▶ [Requirement] Take the records below from their first line to the line with "match p with", and restate those lines word for word.

[Stored items]
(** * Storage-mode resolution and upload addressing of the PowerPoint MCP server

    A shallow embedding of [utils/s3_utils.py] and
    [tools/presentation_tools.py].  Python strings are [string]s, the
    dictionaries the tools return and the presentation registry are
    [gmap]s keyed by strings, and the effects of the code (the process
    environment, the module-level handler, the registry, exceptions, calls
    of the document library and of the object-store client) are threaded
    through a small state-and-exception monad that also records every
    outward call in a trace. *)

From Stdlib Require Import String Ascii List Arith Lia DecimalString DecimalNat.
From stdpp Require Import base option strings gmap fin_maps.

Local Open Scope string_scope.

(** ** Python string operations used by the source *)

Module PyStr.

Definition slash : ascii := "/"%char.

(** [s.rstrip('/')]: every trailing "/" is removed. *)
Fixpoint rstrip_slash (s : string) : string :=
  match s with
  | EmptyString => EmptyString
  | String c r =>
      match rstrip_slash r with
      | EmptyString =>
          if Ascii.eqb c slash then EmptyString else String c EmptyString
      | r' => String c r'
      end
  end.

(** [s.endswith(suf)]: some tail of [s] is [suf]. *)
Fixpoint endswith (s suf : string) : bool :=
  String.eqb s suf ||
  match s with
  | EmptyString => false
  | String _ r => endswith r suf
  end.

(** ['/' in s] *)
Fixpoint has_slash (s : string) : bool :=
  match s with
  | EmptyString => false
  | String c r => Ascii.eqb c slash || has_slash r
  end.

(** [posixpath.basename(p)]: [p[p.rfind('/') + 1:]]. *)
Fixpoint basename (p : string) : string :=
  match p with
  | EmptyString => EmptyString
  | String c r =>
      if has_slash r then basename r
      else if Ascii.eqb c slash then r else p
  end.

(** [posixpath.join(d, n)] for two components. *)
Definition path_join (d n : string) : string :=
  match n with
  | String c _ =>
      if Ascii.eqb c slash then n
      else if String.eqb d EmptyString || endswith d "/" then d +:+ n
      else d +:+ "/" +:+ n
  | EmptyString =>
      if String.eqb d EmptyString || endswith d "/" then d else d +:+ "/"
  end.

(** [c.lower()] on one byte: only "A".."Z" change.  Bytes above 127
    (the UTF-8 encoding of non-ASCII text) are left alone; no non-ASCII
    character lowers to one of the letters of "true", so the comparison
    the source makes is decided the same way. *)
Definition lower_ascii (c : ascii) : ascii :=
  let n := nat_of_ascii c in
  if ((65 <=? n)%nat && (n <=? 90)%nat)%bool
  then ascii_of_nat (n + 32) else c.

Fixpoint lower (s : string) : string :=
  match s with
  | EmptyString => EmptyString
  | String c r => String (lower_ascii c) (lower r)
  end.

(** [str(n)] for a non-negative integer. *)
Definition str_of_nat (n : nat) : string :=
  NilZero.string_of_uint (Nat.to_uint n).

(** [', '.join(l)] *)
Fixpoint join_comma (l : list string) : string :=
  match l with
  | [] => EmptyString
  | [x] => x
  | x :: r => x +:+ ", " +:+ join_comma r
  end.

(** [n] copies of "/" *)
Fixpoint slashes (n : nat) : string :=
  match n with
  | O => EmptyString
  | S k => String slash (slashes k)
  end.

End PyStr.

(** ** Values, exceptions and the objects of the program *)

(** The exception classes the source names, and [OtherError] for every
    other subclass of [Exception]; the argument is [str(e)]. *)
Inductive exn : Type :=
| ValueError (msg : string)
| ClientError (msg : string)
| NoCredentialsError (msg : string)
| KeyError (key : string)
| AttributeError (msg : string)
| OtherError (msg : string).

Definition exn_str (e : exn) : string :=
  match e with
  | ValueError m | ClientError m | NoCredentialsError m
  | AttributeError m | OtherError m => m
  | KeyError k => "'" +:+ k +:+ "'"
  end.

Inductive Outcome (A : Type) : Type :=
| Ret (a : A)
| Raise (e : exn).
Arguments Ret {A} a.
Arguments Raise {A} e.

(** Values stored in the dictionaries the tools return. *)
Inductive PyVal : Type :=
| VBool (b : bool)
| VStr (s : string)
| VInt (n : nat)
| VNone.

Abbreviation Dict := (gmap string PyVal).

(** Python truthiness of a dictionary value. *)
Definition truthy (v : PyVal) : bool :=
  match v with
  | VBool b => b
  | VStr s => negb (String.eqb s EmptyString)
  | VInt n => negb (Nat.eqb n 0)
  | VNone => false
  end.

▶ [Expected output]
(** * Storage-mode resolution and upload addressing of the PowerPoint MCP server

    A shallow embedding of [utils/s3_utils.py] and
    [tools/presentation_tools.py].  Python strings are [string]s, the
    dictionaries the tools return and the presentation registry are
    [gmap]s keyed by strings, and the effects of the code (the process
    environment, the module-level handler, the registry, exceptions, calls
    of the document library and of the object-store client) are threaded
    through a small state-and-exception monad that also records every
    outward call in a trace. *)

From Stdlib Require Import String Ascii List Arith Lia DecimalString DecimalNat.
From stdpp Require Import base option strings gmap fin_maps.

Local Open Scope string_scope.

(** ** Python string operations used by the source *)

Module PyStr.

Definition slash : ascii := "/"%char.

(** [s.rstrip('/')]: every trailing "/" is removed. *)
Fixpoint rstrip_slash (s : string) : string :=
  match s with
  | EmptyString => EmptyString
  | String c r =>
      match rstrip_slash r with
      | EmptyString =>
          if Ascii.eqb c slash then EmptyString else String c EmptyString
      | r' => String c r'
      end
  end.

(** [s.endswith(suf)]: some tail of [s] is [suf]. *)
Fixpoint endswith (s suf : string) : bool :=
  String.eqb s suf ||
  match s with
  | EmptyString => false
  | String _ r => endswith r suf
  end.

(** ['/' in s] *)
Fixpoint has_slash (s : string) : bool :=
  match s with
  | EmptyString => false
  | String c r => Ascii.eqb c slash || has_slash r
  end.

(** [posixpath.basename(p)]: [p[p.rfind('/') + 1:]]. *)
Fixpoint basename (p : string) : string :=
  match p with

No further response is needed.